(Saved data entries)
· · · ·

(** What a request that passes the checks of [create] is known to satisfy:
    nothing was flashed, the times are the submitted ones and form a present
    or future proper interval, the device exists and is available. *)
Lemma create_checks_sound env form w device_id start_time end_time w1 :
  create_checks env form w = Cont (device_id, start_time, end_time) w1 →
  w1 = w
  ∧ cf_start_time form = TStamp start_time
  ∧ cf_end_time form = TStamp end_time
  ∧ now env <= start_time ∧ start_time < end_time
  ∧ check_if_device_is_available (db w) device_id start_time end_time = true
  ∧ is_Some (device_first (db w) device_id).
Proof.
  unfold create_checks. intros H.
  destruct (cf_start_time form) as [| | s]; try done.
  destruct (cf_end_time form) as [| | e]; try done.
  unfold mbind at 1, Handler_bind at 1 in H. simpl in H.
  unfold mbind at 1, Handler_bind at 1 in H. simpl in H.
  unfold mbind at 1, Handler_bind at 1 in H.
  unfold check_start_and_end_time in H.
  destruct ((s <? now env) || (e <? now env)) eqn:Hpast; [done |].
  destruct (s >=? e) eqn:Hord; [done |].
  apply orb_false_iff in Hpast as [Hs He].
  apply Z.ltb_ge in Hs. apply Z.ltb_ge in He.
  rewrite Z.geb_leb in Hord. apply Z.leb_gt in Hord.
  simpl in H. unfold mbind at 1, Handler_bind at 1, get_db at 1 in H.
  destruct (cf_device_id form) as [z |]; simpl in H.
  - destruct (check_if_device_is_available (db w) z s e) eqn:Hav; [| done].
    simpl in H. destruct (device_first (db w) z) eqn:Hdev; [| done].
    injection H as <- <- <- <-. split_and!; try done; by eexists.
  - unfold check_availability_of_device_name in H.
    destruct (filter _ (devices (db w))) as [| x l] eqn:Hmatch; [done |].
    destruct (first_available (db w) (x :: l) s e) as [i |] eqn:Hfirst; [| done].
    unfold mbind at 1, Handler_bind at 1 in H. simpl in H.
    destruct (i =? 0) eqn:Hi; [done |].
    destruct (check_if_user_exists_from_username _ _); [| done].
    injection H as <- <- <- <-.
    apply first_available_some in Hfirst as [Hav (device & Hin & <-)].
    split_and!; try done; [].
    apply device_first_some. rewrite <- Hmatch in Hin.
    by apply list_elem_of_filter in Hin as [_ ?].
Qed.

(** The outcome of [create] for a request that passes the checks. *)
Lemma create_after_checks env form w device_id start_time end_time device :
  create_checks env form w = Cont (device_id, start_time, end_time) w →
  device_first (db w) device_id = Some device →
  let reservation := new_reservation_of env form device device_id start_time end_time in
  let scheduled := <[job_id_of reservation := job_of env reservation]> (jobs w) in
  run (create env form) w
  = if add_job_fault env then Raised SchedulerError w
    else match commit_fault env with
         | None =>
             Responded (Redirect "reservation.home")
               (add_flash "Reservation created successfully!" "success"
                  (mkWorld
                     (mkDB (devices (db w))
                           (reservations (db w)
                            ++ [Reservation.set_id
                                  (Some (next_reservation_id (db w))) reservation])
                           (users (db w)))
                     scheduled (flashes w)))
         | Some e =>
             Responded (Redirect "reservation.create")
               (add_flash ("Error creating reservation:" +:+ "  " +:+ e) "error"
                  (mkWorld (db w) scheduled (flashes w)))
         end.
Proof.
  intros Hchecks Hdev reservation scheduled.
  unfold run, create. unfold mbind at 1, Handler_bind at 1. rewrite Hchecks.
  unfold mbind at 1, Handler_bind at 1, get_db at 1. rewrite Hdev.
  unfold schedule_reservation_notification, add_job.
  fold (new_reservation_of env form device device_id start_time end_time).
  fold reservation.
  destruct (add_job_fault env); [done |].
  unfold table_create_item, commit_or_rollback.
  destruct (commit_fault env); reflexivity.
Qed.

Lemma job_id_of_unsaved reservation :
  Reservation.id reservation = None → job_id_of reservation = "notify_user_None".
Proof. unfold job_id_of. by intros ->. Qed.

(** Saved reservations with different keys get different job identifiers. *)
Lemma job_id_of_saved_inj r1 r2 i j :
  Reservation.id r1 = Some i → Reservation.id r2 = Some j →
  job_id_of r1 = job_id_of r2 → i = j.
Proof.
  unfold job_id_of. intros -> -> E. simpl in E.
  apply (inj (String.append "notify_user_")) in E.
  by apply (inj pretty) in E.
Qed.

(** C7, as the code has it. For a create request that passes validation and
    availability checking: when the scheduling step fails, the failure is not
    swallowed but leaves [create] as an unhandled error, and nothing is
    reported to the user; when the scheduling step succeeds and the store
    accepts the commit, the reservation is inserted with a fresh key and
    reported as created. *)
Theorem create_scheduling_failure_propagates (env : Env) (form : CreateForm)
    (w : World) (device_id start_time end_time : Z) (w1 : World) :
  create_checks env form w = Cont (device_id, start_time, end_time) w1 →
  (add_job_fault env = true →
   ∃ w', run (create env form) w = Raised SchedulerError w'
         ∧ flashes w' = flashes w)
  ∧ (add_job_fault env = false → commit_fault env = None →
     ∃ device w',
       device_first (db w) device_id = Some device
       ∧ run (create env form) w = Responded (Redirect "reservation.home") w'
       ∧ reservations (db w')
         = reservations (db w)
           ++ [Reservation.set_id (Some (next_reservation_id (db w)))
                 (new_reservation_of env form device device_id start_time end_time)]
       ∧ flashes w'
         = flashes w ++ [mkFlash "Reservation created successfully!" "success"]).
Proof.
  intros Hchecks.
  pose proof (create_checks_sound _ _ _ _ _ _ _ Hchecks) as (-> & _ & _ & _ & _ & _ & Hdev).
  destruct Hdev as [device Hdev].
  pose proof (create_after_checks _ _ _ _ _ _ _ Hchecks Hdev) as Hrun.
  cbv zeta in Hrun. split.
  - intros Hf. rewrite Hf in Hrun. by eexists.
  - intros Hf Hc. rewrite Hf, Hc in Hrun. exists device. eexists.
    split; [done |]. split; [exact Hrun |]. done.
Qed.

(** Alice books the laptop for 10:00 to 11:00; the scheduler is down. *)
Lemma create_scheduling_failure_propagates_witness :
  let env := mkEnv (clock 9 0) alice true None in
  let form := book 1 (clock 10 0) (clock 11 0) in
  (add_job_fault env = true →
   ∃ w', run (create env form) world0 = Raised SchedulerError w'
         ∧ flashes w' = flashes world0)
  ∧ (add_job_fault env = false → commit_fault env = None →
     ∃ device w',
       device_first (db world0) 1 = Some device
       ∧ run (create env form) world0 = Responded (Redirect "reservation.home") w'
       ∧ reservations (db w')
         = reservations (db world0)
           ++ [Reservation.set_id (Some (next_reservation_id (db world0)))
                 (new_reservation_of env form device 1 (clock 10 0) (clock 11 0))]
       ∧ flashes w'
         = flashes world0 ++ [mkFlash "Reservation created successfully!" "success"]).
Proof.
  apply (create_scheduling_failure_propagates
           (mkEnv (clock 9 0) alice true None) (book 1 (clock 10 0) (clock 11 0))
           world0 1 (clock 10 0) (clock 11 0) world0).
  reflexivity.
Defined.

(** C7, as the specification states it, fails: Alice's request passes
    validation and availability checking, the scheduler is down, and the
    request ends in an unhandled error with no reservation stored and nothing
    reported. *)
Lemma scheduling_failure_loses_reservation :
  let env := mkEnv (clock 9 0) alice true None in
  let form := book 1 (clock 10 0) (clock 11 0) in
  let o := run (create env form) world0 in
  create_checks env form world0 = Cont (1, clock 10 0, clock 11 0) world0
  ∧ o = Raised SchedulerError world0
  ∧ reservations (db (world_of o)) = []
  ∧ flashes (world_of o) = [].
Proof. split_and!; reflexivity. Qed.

· · · ·

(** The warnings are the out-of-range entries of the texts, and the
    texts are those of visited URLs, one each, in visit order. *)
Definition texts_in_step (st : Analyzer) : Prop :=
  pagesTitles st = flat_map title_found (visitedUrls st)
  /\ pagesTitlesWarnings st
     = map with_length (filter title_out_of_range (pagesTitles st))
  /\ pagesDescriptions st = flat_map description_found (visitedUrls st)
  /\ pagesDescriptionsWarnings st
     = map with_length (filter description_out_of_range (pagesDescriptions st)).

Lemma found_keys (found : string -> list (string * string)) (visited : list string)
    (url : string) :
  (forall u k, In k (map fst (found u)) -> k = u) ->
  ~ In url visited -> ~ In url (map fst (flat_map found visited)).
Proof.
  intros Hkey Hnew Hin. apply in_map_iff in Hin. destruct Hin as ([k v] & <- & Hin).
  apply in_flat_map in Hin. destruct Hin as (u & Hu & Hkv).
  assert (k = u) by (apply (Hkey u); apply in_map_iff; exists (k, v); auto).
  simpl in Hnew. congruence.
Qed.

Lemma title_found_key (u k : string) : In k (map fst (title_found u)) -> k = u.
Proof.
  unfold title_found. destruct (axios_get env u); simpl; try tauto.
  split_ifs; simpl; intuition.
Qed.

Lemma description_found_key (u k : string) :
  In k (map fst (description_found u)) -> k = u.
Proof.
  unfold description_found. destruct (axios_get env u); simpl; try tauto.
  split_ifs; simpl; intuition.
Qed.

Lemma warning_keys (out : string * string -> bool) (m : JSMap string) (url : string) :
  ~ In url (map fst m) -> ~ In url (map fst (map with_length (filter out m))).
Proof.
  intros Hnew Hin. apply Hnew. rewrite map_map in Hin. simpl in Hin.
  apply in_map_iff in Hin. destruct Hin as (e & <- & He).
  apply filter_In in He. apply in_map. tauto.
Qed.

· · · ·

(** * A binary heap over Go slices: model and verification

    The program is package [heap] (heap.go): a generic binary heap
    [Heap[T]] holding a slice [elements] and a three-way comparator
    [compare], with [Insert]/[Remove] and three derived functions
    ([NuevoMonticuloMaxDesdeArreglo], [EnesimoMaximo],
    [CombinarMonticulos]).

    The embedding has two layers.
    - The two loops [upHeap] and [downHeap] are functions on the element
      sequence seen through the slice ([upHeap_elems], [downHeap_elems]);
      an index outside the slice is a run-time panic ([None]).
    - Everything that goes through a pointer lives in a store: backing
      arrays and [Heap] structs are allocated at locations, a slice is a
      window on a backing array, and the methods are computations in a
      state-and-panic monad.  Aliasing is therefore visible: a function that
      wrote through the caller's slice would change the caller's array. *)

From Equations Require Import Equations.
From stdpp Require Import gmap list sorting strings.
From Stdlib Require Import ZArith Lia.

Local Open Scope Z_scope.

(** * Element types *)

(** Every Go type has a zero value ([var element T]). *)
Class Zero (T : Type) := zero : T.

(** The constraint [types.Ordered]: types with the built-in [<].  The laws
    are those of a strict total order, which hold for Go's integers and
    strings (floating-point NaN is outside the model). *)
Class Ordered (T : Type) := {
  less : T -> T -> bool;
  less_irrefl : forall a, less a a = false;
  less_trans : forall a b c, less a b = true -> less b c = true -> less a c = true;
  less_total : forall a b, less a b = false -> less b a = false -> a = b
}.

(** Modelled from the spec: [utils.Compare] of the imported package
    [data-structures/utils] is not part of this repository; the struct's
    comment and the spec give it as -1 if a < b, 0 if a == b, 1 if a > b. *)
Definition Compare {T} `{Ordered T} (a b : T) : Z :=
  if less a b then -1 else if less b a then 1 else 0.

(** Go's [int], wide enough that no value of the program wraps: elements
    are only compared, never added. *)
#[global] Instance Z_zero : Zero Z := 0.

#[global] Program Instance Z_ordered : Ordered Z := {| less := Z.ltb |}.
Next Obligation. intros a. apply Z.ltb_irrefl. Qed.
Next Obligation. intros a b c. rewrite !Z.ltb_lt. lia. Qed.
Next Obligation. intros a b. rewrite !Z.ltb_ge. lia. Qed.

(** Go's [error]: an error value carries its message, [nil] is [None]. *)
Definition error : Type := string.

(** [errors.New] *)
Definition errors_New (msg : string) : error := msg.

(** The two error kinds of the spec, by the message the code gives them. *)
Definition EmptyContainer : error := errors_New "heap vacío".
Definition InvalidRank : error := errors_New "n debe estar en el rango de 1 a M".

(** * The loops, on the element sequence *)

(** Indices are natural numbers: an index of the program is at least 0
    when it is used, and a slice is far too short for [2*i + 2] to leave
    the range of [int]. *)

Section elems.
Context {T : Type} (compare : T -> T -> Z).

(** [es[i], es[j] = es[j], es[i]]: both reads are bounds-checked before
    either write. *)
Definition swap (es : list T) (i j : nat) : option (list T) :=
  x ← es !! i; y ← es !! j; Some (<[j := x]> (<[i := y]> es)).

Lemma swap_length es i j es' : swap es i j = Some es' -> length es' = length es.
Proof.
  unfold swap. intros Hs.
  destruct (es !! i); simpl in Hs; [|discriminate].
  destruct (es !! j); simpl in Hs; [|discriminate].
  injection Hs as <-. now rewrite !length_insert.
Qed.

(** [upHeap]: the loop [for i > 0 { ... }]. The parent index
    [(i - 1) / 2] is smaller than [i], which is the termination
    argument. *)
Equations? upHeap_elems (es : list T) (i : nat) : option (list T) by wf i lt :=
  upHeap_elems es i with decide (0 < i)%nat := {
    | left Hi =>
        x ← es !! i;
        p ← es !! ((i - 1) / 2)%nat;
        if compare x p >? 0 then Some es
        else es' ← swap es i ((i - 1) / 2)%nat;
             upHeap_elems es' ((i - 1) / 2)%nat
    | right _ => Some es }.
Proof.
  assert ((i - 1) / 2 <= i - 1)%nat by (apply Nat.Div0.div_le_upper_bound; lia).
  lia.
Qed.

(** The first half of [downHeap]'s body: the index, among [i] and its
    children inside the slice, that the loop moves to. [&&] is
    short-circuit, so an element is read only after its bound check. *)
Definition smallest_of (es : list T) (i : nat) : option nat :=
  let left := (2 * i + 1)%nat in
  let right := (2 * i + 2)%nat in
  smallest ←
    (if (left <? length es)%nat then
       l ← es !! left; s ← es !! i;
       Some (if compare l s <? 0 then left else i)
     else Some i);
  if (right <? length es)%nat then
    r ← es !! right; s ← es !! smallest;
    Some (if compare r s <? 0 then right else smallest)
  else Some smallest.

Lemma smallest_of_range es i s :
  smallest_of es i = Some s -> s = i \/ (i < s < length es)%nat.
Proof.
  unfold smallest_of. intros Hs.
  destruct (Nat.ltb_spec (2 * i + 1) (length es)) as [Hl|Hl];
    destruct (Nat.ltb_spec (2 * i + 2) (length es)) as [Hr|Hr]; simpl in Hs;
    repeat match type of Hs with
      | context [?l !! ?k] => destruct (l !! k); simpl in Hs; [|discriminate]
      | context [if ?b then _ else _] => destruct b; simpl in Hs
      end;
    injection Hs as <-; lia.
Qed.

· · · ·

WHAT YOU HAVE TO DO
Using the records, find the number of lines in which the string "code" occurs. Reply with that number alone.

EXPECTED OUTPUT
2